_GOAL OF THE EXERCISE_.
Every line in the data below that holds "IpNetworkTable" should be found and copied.

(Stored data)
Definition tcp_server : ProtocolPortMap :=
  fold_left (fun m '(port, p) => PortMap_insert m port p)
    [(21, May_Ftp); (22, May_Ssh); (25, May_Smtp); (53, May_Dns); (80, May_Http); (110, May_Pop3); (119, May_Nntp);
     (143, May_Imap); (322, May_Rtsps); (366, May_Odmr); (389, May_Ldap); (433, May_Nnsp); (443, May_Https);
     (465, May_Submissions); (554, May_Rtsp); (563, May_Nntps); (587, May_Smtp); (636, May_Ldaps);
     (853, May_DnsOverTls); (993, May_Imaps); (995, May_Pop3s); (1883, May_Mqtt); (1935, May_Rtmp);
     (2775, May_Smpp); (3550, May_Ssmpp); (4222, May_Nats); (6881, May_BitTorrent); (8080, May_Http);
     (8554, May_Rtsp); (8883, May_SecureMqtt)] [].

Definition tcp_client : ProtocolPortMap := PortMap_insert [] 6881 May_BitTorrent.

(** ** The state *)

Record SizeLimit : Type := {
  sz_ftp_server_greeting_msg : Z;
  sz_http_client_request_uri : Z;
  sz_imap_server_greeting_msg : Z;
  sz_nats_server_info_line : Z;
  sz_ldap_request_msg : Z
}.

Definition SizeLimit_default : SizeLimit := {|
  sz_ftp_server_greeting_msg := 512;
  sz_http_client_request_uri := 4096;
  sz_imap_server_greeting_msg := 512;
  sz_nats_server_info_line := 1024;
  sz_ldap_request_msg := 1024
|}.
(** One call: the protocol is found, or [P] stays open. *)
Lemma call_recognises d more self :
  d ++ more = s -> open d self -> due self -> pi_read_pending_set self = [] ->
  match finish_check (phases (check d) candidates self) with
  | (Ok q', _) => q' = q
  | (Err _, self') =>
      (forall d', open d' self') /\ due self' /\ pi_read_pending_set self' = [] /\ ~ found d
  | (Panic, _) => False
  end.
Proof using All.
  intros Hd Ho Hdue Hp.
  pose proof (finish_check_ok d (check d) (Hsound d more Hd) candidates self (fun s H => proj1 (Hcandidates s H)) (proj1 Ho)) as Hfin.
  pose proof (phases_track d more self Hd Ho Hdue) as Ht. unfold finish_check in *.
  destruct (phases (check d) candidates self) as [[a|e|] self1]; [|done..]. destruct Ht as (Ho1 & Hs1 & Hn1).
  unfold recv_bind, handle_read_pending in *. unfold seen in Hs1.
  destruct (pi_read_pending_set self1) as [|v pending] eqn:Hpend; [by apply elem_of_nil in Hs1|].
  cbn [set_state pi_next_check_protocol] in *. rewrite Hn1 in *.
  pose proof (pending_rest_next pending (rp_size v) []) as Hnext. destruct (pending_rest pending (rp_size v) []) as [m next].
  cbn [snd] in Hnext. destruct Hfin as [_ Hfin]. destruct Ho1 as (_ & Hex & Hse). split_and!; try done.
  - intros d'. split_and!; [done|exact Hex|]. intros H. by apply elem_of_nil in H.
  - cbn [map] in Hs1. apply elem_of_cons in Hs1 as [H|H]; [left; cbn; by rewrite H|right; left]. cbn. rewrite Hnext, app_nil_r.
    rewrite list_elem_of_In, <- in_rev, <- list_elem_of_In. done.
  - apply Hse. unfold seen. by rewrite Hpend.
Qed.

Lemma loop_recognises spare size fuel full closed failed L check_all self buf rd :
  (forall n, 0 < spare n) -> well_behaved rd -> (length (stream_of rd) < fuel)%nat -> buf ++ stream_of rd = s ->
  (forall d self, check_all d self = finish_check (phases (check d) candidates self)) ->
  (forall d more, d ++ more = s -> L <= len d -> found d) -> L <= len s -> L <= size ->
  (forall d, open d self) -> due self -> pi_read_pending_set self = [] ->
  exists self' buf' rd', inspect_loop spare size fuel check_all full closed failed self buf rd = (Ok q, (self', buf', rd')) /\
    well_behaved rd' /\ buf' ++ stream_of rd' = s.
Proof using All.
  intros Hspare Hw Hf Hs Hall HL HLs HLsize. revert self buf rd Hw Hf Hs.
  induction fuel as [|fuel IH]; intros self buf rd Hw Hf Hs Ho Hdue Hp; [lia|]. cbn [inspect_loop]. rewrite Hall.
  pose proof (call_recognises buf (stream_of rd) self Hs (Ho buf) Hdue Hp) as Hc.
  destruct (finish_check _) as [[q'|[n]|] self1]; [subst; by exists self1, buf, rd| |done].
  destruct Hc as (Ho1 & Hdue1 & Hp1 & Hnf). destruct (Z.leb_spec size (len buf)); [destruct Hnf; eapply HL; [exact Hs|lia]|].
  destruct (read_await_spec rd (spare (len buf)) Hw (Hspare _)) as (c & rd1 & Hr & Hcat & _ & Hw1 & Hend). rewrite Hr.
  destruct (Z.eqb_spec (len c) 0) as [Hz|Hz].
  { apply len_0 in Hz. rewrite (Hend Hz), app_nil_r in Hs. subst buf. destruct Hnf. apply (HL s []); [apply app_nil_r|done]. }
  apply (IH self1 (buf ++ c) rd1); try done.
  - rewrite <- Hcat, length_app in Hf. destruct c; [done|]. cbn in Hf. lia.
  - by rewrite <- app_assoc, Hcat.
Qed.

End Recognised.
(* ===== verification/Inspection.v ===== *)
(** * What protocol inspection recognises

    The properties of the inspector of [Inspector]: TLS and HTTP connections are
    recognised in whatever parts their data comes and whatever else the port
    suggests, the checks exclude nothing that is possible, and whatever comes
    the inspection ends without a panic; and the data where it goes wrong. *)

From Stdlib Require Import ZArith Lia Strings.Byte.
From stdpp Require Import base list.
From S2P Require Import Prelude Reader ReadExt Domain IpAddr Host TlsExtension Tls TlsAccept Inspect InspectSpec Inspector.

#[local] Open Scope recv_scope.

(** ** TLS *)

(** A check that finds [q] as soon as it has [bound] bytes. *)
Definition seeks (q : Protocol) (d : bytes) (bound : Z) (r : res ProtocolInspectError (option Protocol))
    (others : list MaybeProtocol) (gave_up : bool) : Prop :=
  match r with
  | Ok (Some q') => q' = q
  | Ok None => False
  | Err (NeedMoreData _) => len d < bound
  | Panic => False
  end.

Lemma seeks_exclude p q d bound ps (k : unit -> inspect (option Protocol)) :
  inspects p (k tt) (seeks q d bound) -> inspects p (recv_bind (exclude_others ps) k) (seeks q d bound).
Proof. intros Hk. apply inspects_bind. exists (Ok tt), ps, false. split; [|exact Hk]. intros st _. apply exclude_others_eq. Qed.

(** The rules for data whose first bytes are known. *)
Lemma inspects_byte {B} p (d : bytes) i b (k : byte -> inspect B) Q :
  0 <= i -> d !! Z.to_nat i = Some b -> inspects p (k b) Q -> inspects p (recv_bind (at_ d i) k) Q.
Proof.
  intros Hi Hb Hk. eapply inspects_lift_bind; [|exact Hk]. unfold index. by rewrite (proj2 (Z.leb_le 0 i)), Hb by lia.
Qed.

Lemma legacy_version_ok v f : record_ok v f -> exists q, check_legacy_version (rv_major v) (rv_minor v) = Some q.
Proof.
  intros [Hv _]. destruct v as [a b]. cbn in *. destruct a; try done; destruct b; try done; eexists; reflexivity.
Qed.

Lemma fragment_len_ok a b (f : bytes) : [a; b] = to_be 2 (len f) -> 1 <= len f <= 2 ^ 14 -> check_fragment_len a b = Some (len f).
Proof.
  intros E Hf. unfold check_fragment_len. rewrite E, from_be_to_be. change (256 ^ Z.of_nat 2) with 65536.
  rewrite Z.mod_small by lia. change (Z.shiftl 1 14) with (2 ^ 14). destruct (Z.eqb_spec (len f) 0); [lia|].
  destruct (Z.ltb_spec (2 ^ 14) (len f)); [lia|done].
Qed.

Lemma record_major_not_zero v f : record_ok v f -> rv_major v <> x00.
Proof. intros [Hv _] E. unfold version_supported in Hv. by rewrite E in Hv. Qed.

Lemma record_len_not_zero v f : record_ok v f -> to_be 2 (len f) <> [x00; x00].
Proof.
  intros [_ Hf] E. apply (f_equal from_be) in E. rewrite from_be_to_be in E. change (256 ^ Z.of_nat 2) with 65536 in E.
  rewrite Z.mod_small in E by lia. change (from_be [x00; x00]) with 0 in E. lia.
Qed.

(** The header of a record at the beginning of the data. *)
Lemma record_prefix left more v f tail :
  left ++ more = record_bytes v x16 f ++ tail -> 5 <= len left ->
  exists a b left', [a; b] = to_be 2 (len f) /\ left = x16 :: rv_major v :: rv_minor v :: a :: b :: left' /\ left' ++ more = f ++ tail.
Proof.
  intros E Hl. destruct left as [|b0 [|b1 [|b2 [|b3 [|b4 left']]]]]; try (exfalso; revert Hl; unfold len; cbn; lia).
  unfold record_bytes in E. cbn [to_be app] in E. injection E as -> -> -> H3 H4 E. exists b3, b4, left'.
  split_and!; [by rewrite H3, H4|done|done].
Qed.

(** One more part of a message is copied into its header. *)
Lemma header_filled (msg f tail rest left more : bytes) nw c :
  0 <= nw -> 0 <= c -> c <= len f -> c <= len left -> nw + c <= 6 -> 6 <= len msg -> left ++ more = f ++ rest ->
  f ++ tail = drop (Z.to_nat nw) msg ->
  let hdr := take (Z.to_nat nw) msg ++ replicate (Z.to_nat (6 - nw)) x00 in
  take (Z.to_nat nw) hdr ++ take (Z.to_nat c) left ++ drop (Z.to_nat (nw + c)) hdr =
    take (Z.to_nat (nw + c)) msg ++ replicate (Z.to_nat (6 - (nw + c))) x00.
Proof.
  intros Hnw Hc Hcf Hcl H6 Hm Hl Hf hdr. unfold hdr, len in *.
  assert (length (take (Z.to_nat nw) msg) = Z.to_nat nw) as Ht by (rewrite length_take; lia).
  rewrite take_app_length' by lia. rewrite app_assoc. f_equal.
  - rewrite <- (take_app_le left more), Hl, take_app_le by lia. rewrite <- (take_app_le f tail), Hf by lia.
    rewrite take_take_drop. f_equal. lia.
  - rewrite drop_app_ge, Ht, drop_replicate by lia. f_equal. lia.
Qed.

--

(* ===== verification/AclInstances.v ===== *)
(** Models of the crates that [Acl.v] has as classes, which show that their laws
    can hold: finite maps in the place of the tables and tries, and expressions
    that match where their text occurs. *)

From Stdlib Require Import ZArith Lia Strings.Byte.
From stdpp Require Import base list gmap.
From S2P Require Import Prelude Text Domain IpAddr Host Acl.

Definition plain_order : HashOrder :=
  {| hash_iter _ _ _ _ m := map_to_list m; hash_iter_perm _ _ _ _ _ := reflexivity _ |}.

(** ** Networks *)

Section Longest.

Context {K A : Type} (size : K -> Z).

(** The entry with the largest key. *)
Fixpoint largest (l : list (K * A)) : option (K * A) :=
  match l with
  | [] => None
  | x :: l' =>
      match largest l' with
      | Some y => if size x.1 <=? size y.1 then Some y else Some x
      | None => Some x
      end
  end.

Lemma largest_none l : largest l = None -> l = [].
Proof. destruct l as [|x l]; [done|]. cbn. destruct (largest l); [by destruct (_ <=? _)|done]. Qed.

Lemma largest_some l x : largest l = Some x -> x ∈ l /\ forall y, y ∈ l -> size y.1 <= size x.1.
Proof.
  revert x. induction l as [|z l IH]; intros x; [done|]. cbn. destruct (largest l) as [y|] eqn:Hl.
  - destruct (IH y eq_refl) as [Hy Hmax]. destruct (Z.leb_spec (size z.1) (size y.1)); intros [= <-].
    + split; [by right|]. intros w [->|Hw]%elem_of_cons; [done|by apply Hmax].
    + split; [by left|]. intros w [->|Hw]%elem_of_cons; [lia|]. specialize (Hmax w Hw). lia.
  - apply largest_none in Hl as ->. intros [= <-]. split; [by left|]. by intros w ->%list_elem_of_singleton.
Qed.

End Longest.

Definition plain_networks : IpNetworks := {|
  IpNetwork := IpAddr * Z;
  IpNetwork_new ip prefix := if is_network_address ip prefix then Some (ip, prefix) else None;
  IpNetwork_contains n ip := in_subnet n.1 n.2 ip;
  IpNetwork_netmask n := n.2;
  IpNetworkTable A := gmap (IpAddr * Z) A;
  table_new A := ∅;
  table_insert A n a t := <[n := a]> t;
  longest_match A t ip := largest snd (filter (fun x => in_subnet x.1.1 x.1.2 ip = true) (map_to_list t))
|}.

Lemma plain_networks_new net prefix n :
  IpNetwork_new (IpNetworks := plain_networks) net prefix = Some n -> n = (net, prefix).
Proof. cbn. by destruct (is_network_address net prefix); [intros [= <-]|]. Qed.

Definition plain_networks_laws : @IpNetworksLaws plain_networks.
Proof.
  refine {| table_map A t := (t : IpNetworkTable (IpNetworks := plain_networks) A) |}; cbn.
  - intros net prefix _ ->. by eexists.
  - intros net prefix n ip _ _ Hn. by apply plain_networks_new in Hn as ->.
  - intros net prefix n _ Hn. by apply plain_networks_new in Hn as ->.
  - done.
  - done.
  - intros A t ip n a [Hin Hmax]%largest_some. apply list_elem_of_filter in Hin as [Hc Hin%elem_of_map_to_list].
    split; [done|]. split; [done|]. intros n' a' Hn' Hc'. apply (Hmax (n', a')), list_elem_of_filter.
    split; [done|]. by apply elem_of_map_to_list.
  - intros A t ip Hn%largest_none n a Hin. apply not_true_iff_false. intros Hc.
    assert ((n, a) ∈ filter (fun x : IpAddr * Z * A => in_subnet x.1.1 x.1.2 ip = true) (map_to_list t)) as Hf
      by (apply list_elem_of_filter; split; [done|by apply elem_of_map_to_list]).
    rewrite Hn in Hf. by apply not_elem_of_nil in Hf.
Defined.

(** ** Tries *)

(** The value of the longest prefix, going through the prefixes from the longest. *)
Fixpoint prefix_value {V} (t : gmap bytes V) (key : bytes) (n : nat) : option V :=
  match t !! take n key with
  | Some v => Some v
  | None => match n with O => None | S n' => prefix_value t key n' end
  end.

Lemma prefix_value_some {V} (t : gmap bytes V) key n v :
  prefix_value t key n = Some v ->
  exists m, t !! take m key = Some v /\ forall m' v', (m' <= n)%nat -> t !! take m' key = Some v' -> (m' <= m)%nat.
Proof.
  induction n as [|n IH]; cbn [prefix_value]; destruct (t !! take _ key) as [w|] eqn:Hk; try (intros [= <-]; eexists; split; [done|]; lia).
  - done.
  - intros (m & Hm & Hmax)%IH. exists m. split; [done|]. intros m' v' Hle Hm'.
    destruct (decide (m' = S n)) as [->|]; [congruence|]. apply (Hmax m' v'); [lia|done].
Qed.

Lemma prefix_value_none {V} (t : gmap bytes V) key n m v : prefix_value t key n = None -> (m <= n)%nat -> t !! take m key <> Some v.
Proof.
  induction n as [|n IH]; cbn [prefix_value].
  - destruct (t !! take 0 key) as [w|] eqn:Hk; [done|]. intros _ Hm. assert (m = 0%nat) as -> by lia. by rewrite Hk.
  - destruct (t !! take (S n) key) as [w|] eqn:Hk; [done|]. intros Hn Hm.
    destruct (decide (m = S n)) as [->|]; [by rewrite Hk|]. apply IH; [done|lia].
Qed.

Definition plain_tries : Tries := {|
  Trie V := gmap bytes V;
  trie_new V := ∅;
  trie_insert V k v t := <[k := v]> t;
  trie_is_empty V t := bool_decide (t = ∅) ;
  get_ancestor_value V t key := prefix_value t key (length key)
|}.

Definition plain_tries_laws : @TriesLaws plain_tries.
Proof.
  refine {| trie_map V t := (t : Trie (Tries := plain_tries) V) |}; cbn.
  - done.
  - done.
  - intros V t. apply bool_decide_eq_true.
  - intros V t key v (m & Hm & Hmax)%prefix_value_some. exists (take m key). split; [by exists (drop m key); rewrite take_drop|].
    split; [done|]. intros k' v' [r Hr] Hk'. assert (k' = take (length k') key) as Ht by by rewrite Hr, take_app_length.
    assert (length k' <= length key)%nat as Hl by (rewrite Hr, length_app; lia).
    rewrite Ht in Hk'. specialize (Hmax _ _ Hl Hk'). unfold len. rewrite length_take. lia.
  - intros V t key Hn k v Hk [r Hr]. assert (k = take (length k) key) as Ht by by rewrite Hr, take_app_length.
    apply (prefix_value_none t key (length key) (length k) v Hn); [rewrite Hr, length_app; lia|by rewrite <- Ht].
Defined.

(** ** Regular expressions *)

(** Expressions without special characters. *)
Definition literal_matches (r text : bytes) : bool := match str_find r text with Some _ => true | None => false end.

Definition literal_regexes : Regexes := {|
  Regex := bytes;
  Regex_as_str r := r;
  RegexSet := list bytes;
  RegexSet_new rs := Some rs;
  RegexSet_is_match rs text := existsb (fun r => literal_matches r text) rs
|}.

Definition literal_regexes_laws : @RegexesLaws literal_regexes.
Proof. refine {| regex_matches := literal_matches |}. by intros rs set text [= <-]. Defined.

* * *

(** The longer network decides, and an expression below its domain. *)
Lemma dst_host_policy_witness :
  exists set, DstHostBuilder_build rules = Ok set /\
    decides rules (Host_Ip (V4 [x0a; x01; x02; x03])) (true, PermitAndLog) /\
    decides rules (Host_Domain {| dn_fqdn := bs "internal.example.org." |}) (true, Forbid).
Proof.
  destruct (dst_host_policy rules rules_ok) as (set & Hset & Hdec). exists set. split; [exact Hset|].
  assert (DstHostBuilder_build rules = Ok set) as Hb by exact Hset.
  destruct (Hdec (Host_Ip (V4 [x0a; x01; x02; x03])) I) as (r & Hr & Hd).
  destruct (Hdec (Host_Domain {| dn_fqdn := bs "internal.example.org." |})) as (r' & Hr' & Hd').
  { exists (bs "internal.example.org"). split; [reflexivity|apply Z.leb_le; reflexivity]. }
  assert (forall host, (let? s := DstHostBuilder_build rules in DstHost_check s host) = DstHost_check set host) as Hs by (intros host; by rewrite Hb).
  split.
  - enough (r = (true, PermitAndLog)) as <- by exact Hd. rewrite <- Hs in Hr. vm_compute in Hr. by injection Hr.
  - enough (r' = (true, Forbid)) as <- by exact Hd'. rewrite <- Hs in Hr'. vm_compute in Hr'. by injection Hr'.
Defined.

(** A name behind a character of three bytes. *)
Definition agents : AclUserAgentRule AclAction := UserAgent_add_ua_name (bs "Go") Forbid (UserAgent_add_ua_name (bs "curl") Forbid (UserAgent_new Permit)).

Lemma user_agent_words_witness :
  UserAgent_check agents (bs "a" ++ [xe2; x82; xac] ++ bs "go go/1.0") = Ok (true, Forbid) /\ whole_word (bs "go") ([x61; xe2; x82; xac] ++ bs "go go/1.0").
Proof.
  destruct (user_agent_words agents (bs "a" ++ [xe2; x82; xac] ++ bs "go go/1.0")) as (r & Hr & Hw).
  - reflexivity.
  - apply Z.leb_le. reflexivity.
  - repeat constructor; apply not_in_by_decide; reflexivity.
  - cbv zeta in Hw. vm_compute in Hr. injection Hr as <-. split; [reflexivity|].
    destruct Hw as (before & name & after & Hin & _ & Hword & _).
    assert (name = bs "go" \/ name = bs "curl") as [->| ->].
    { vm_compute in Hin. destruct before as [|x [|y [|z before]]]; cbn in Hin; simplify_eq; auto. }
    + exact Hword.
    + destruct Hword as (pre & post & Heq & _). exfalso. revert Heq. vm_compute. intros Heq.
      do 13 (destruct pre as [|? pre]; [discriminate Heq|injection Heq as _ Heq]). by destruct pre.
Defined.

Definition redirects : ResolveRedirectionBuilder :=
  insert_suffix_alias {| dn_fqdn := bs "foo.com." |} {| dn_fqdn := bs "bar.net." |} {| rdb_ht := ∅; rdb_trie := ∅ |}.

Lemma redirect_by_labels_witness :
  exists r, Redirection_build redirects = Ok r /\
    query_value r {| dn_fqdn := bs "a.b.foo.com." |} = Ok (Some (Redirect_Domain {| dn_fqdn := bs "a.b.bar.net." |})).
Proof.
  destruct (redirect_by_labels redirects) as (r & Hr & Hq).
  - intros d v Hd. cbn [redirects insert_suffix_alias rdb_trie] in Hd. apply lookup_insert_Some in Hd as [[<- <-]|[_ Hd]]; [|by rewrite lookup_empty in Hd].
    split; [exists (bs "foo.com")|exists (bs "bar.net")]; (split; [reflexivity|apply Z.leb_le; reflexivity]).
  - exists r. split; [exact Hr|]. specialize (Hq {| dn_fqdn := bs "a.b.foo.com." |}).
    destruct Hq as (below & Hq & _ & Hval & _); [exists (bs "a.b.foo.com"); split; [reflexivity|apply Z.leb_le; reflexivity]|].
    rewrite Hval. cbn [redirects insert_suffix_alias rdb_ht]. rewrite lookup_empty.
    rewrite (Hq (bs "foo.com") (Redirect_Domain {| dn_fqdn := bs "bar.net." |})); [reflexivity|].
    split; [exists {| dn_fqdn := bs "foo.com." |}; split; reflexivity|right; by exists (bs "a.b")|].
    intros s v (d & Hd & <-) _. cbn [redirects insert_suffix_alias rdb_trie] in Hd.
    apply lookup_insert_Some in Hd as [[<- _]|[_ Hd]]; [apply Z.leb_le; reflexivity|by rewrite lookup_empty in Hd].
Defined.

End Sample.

_TASK RESPONSE_.
  IpNetworkTable A := gmap (IpAddr * Z) A;
  refine {| table_map A t := (t : IpNetworkTable (IpNetworks := plain_networks) A) |}; cbn.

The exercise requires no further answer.